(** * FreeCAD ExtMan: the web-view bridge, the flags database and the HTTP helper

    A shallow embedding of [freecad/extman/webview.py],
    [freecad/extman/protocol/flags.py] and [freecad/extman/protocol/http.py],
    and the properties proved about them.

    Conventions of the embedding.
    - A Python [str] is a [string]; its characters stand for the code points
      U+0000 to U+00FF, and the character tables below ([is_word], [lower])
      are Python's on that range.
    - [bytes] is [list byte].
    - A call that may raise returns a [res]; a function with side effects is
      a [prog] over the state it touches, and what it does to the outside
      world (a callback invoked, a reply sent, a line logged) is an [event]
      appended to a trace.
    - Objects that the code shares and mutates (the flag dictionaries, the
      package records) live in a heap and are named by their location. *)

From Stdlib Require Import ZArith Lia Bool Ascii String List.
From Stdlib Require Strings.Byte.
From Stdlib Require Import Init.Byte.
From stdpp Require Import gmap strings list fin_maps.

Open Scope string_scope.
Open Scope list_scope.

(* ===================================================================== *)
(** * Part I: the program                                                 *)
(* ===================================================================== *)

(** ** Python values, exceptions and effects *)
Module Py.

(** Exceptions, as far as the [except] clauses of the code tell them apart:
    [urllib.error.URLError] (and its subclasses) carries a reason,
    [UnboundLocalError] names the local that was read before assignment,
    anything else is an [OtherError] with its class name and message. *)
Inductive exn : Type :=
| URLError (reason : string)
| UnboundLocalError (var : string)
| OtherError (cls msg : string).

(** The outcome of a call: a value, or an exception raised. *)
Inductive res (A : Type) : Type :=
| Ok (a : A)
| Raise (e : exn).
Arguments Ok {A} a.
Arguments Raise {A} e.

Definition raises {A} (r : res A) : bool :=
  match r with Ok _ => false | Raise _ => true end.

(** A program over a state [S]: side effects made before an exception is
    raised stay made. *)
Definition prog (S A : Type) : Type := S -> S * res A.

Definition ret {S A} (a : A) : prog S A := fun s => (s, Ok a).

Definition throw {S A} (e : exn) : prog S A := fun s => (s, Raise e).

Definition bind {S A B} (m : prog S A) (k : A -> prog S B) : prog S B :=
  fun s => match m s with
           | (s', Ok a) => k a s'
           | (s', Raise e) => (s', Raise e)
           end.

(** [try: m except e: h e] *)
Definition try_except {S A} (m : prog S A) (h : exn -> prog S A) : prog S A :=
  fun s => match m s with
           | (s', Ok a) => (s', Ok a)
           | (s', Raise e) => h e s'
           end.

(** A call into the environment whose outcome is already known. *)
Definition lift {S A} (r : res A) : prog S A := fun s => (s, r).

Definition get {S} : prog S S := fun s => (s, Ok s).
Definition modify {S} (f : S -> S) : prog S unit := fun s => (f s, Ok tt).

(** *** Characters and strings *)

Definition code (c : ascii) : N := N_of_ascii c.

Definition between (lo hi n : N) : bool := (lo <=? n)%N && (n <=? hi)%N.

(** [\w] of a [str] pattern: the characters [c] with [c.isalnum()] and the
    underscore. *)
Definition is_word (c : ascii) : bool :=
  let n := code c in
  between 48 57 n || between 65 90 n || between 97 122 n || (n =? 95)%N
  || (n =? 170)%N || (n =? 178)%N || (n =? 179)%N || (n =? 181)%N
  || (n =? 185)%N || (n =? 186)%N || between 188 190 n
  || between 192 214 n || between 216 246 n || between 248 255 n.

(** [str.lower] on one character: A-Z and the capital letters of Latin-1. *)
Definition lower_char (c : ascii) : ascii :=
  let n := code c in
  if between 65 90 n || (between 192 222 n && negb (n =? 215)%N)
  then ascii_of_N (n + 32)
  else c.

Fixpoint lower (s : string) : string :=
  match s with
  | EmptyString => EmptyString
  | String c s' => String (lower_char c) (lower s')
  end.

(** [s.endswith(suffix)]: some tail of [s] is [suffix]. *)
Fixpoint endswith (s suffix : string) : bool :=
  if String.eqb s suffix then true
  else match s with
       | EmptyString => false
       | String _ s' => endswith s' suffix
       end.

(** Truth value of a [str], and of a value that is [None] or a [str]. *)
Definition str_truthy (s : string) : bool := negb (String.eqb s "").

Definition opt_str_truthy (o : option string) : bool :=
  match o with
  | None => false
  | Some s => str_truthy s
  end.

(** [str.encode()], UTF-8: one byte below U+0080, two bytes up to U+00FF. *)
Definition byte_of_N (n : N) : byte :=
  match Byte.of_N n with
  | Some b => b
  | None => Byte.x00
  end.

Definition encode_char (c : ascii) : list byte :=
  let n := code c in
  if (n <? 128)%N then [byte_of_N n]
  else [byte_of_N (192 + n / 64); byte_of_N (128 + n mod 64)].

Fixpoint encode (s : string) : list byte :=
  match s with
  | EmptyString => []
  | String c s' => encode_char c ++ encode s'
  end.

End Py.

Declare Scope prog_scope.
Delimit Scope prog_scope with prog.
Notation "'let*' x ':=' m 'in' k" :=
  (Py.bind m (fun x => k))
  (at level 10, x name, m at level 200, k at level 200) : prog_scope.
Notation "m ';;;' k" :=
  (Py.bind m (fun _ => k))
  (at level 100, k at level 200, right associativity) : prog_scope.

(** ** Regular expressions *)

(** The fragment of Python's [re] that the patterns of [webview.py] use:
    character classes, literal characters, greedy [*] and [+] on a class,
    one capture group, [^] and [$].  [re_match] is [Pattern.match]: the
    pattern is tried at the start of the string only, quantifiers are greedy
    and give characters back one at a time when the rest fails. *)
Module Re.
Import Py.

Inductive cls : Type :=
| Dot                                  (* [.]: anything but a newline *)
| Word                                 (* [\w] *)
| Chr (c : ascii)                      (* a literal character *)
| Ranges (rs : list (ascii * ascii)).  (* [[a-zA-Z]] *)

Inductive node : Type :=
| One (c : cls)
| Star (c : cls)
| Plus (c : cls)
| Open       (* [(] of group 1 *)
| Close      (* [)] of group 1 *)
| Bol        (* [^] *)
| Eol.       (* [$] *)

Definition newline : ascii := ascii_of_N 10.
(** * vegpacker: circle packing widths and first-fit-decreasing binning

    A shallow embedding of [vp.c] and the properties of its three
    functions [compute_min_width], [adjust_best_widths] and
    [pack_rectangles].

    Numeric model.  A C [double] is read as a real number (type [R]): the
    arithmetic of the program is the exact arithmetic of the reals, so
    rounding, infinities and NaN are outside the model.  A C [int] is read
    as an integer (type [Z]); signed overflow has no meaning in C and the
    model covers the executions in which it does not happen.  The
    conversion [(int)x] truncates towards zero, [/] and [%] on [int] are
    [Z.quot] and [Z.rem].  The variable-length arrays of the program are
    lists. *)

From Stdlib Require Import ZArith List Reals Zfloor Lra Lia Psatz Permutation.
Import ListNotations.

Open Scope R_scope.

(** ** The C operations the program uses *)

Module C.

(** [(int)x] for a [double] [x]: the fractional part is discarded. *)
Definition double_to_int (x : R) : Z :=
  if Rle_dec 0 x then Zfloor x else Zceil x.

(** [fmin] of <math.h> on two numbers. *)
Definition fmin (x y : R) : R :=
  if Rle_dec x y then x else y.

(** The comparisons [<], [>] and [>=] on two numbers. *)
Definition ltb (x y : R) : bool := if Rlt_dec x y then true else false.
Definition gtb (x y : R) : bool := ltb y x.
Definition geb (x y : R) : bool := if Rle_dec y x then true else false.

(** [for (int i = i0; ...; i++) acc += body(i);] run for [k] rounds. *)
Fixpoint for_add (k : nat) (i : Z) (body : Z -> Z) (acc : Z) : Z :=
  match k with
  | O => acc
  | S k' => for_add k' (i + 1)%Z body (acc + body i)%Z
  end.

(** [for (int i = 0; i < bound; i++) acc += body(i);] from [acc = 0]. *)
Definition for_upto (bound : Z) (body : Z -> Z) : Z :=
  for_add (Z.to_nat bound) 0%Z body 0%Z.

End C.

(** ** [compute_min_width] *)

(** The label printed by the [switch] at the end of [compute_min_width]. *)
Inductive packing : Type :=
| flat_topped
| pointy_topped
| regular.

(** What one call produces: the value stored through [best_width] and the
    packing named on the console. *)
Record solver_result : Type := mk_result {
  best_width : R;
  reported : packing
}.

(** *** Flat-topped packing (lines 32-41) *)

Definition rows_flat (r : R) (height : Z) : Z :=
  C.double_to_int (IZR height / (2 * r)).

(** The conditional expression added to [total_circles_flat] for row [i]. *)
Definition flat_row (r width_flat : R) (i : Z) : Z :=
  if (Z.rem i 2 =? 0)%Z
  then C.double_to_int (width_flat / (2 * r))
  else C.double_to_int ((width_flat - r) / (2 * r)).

###

Work to be completed >> Using the data above, repeat exactly the lines that begin at the line with "else [byte_of_N (192" and end at the line with "One (c : cls)", both ends included.

Result >>
  else [byte_of_N (192 + n / 64); byte_of_N (128 + n mod 64)].

Fixpoint encode (s : string) : list byte :=
  match s with
  | EmptyString => []
  | String c s' => encode_char c ++ encode s'
  end.

End Py.

Declare Scope prog_scope.
Delimit Scope prog_scope with prog.
Notation "'let*' x ':=' m 'in' k" :=
  (Py.bind m (fun x => k))
  (at level 10, x name, m at level 200, k at level 200) : prog_scope.
Notation "m ';;;' k" :=
  (Py.bind m (fun _ => k))
  (at level 100, k at level 200, right associativity) : prog_scope.

(** ** Regular expressions *)

(** The fragment of Python's [re] that the patterns of [webview.py] use:
    character classes, literal characters, greedy [*] and [+] on a class,
    one capture group, [^] and [$].  [re_match] is [Pattern.match]: the
    pattern is tried at the start of the string only, quantifiers are greedy
    and give characters back one at a time when the rest fails. *)
Module Re.
Import Py.

Inductive cls : Type :=
| Dot                                  (* [.]: anything but a newline *)
| Word                                 (* [\w] *)
| Chr (c : ascii)                      (* a literal character *)
| Ranges (rs : list (ascii * ascii)).  (* [[a-zA-Z]] *)

Inductive node : Type :=
| One (c : cls)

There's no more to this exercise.